И рушится вниз. Культями, башкой, мордой – в гранитный отвал. Должно быть, он потерял сознание, потому что очнулся вновь в крепких руках херувимов, что наотмашь хлестали его по морде, бинт с нашатырем пихали в ноздрю. Машина все еще молотила винтами горную свежесть. И бородатый «бортач» со злобой покореженной мордой спускался по лестнице вниз, чтобы перехватить Сашку.
– Тока сорвись, сука, я тя, накуй, тут и оставлю! Понял, сука?! – орет бортмеханик, свешиваясь все ниже, цепляя Сашку рукой за шкирман, вытягивая того к себе. – Держа-а-ать! – велит херувимам. – Хватай, сука! – велит Сашке, и тот вновь цепляется за теплую сталь ступени.

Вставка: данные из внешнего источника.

Lemma split_print_from ts : separate ts = true → ∀ current,
  split_loop false false (print current) (print ts) = split_tokens current ts ≫= push_statement ∘ print.
Proof.
  induction ts as [|t ts IH].
  { intros _ current. cbn. by rewrite app_nil_r. }
  intros H current. pose proof (separate_cons _ _ H) as (Ht & _ & Hs). specialize (IH Hs).
  rewrite print_cons. destruct t as [b|q x]; cbn [print_token split_tokens].
  - cbn [app split_loop]. unfold is_quote in Ht. apply orb_false_iff in Ht as [-> ->].
    destruct (decide (b = ";"%byte)) as [->|Hb].
    + rewrite !bool_decide_eq_true_2 by done. rewrite bind_cons. by rewrite <-(IH []).
    + rewrite !bool_decide_eq_false_2 by congruence. rewrite <-IH, print_app. done.
  - rewrite bool_decide_eq_false_2 by done. rewrite <-IH, print_app. pose proof (follow_starts _ _ _ Ht H) as Hf.
    unfold quote_with. apply quote_cases in Ht as [-> | ->]; cbn [app split_loop].
    + rewrite bool_decide_eq_true_2 by done. rewrite <-app_assoc. cbn [app]. rewrite split_body_single by done.
      f_equal. rewrite <-app_assoc. cbn. by rewrite app_nil_r.
    + rewrite bool_decide_eq_false_2, bool_decide_eq_true_2 by done. rewrite <-app_assoc. cbn [app].
      rewrite split_body_double by done. f_equal. rewrite <-app_assoc. cbn. by rewrite app_nil_r.
Qed.

Lemma drop_while_nil f s : drop_while f s = [] ↔ Forall (λ b, f b = true) s.
Proof.
  induction s as [|b s IH]; [by split|]. cbn [drop_while]. rewrite Forall_cons. destruct (f b); [|by split; [|intros [? _]]].
  rewrite IH. tauto.
Qed.

Lemma trim_nil f s : trim_with f s = [] ↔ Forall (λ b, f b = true) s.
Proof.
  unfold trim_with. rewrite <-(reverse_involutive []). split.
  - intros H%(f_equal reverse). rewrite !reverse_involutive in H. cbn in H. apply drop_while_nil in H.
    rewrite Forall_reverse in H. destruct (drop_while_suffix f s) as [p E]. apply drop_while_nil.
    pose proof (drop_while_idem f s) as Hi. by rewrite (proj2 (drop_while_nil f _) H) in Hi.
  - intros H%drop_while_nil. by rewrite H.
Qed.

Lemma quoted_not_blank q x : is_quote q = true → ¬ Forall (λ b, is_trim_blank b = true) (quote_with q x).
Proof. intros [-> | ->]%quote_cases; unfold quote_with; by intros [? _]%Forall_cons. Qed.

(** The quotes of quoted texts are quotes. *)
Definition proper (t : token) : Prop := match t with Quoted q _ => is_quote q = true | Plain _ => True end.

Lemma separate_proper ts : separate ts = true → Forall proper ts.
Proof.
  induction ts as [|t ts IH]; [by constructor|]. intros (Ht & _ & Hs)%separate_cons.
  constructor; [by destruct t|by apply IH].
Qed.

Lemma print_blank p : Forall proper p →
  Forall (λ b, is_trim_blank b = true) (print p) ↔ ¬ Exists (λ t, blank_token t = false) p.
Proof.
  induction 1 as [|t p Ht Hp IH]; [split; [intros _ H; by inversion H|by intros]|].
  rewrite print_cons, Forall_app, IH, Exists_cons. destruct t as [b|q x]; cbn [print_token blank_token].
  - rewrite Forall_singleton. destruct (is_trim_blank b); naive_solver.
  - pose proof (quoted_not_blank q x Ht). naive_solver.
Qed.

Lemma push_print p : Forall proper p →
  push_statement (print p) = if decide (Exists (λ t, blank_token t = false) p) then [trimString (print p)] else [].
Proof.
  intros Hp. unfold push_statement. pose proof (print_blank p Hp) as Hb. unfold trimString.
  pose proof (trim_nil is_trim_blank (print p)) as Ht. case_decide; case_bool_decide; tauto.
Qed.

Lemma split_tokens_proper ts current : Forall proper current → Forall proper ts → Forall (Forall proper) (split_tokens current ts).
Proof.
  intros Hc Ht. revert current Hc. induction Ht as [|t ts Ht Hts IH]; intros current Hc; cbn [split_tokens]; [by constructor|].
  case_bool_decide; [constructor; [done|by apply IH]|]. apply IH, Forall_app. split; [done|by constructor].
Qed.

Lemma split_print ts : separate ts = true → splitSqlStatements (print ts) = statements (split_tokens [] ts).
Proof.
  intros Hs. unfold splitSqlStatements. change [] with (print []) at 1. rewrite split_print_from by done.
  pose proof (split_tokens_proper ts [] (Forall_nil_2 _) (separate_proper ts Hs)) as Hp. unfold statements.
  induction Hp as [|p ps Hp Hps IH]; [done|]. rewrite bind_cons, IH. cbn [compose]. rewrite push_print by done.
  rewrite filter_cons. by case_decide.
Qed.

(** How many statements there are, read off the tokens; [started] tells whether
    the current piece holds something. *)
Fixpoint count_statements (started : bool) (ts : list token) : nat :=
  match ts with
  | [] => Nat.b2n started
  | t :: ts =>
      if bool_decide (t = Plain ";"%byte) then Nat.b2n started + count_statements false ts
      else count_statements (started || negb (blank_token t)) ts
  end.

Lemma length_statements ts current :
  length (statements (split_tokens current ts)) =
  count_statements (existsb (λ t, negb (blank_token t)) current) ts.
Proof.
  assert (He : ∀ p, length (statements [p]) = Nat.b2n (existsb (λ t, negb (blank_token t)) p)).
  { intros p. unfold statements. rewrite filter_cons. case_decide as He.
    - assert (existsb (λ t, negb (blank_token t)) p = true) as ->; [|done]. induction He as [t p H|t p H IH]; cbn; [by rewrite H|by rewrite IH, orb_true_r].
    - assert (existsb (λ t, negb (blank_token t)) p = false) as ->; [|done]. induction p as [|t p IH]; [done|]. cbn.
      rewrite Exists_cons in He. rewrite IH by tauto. destruct (blank_token t); [done|tauto]. }
  assert (Hc : ∀ p ps, length (statements (p :: ps)) = (length (statements [p]) + length (statements ps))%nat).
  { intros p ps. unfold statements. rewrite !filter_cons. case_decide; done. }
  revert current. induction ts as [|t ts IH]; intros current; cbn [split_tokens count_statements]; [apply He|].
  case_bool_decide.
  - by rewrite Hc, He, IH.
  - by rewrite IH, existsb_app; cbn [existsb]; rewrite orb_false_r.
Qed.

«Почему он обращается не по уставу? – думает про себя Сашка. – Почему обзывает? Вот прилетим в часть, я ему всыплю». И сам же улыбается горячечным своим мыслям. Какая, к лешему, часть? Какой всыплю? Какой, на фиг, устав? «Бортач» тем временем вновь тянет его за загривок все выше. И вновь велит цепляться за ступень. Сашка видит его кроссовки у самого своего лица. Три знакомых каждому советскому солдату листочка, три ступеньки вверх. Всего три. Нога Сашкина болтается над землей, натягивая сухожилия до струнного звона. Колотится, бьется о трос, обнажая обрубленную сахарную мостолыгу берцовой кости в ошметках набухшей от крови штанины. Теперь он видит ее. И все отчаяннее цепляется за ступени.